Methods: This prospective, randomized study included a total of 40 patients (36 males, 4 females; mean age 60.0±8.5 years; range 43 to 75 years) who underwent elective coronary artery bypass grafting between January 2015 and December 2015. The patients were divided into two groups by block randomization using the sealed envelope technique. In group 1, non-integrated arterial filter membrane oxygenators and, in group 2, integrated arterial filter membrane oxygenators were used. Near-infrared spectroscopy was used to assess the cerebral oxygenation intraoperatively in all patients. Cranial diffusion-weighted magnetic resonance imaging was performed 2-4 days before and after the surgical procedure. Cognitive functions were evaluated using the Montreal Cognitive Assessment at the postoperative one month.
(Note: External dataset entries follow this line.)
(** X6.  Without a readable [setup.cfg] in the working directory (none at
    all, or a directory of that name) [ConfigParser.read] yields the empty
    configuration, so [edit_cfg] raises [NoSectionError] for [metadata]
    and writes nothing. *)
Theorem edit_cfg_without_file :
  forall py env x s,
    cwd s = [x] ->
    (forall text, get [x; "setup.cfg"] (root s) <> Some (File text)) ->
    edit_cfg py env s = (Raise (NoSectionError "metadata"), s).
Proof.
  intros py env x s C N. unfold edit_cfg, bind, config_path, lift.
  rewrite C. change (joinpath [x] ["setup.cfg"]) with [x; "setup.cfg"].
  unfold load_cfg. destruct (get [x; "setup.cfg"] (root s)) as [[text|?]|];
    [now elim (N text)|reflexivity|reflexivity].
Qed.

Lemma edit_cfg_without_file_witness :
  edit_cfg plain_py (calm sample_argv) (in_copy [("widgets", package)])
  = (Raise (NoSectionError "metadata"), in_copy [("widgets", package)]).
Proof.
  apply (edit_cfg_without_file plain_py (calm sample_argv) "gadgets-py");
    [reflexivity|intros text; vm_compute; discriminate].
Defined.

(** X7.  A call of [edit_cfg] that returns has rewritten [setup.cfg] and
    nothing else in the working directory, and the configuration it wrote
    differs from the one it read in the four keys at most: the DEFAULT
    values, the sections with their order, and every other key are as they
    were read.  The value it returns is what [get] made of the old
    [metadata]/[name]. *)
Theorem edit_cfg_changes_four_keys :
  forall py env x s old s',
    cwd s = [x] ->
    edit_cfg py env s = (Ok old, s') ->
    exists c0 c,
      load_cfg py [x; "setup.cfg"] s = (Ok c0, s) /\
      cfg_get py c0 "metadata" "name" = Ok old /\
      get [x; "setup.cfg"] (root s') = Some (File (cfg_write c)) /\
      (forall y, y <> "setup.cfg" -> get [x; y] (root s') = get [x; y] (root s)) /\
      defaults c = defaults c0 /\
      map fst (sections c) = map fst (sections c0) /\
      forall section opt,
        ~ In (section, lower opt)
            [("metadata", "name"); ("coverage:run", "source");
             ("coverage:html", "title"); ("build_sphinx", "project")] ->
        raw_get c section opt = raw_get c0 section opt.
Proof.
  intros py env x s old s' C E.
  destruct (edit_cfg_steps py env x s _ _ C E)
    as [(N & _)|(c0 & old' & c1 & c2 & c3 & c4 & L & G & S1 & S2 & S3 & S4 & W & Ho)];
    [now elim (N old)|].
  rewrite <- (Ho old eq_refl) in G. exists c0, c4.
  destruct (write_file_done _ _ _ _ _ W) as (_ & -> & d & Gd).
  cbn [removelast] in Gd. rewrite get_top in Gd.
  split; [exact L|]. split; [exact G|]. cbn [root with_root].
  split; [eapply get_set_file; eauto|].
  split; [intros y N; apply get_set_sibling; congruence|].
  destruct (cfg_set_shape _ "metadata" _ _ _ eq_refl S1) as [D1 M1].
  destruct (cfg_set_shape _ "coverage:run" _ _ _ eq_refl S2) as [D2 M2].
  destruct (cfg_set_shape _ "coverage:html" _ _ _ eq_refl S3) as [D3 M3].
  destruct (cfg_set_shape _ "build_sphinx" _ _ _ eq_refl S4) as [D4 M4].
  split; [congruence|]. split; [congruence|].
  intros section opt N. cbn [In] in N.
  assert (K : forall c c' sec key v,
             named_section sec -> cfg_set c sec key v = Ok c' ->
             (sec, lower key) <> (section, lower opt) ->
             raw_get c' section opt = raw_get c section opt).
  { intros c c' sec key v Hn Hs Hd.
    destruct (string_dec sec section) as [<-|Ne].
    - eapply cfg_set_other_key; eauto. congruence.
    - eapply cfg_set_get_other; eauto. }
  rewrite (K c3 c4 "build_sphinx" "project" _ eq_refl S4) by (intros Q; apply N; auto).
  rewrite (K c2 c3 "coverage:html" "title" _ eq_refl S3) by (intros Q; apply N; auto).
  rewrite (K c1 c2 "coverage:run" "source" _ eq_refl S2) by (intros Q; apply N; auto).
  rewrite (K c0 c1 "metadata" "name" _ eq_refl S1) by (intros Q; apply N; auto).
  reflexivity.
Qed.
Results: Eleven patients in the non-integrated group and seven patients in the integrated group had new lesions in the diffusion-weighted magnetic resonance imaging. The mean pre- and postoperative total Montreal Cognitive Assessment scores were 27.9±3.3 vs 28.1±3.4 and 26.2±3.1 vs 26.8±3, respectively, in the non-integrated and integrated groups. There were no statistically significant differences between the two groups in terms of the number of new lesions, the near-infrared spectroscopy findings, and the Montreal Cognitive Assessment scores.
Conclusion: Membrane oxygenators with integrated arterial filters do not seem to offer a significant advantage over those without integrated arterial filters in terms of neurocognitive outcomes in patients undergoing coronary artery bypass grafting.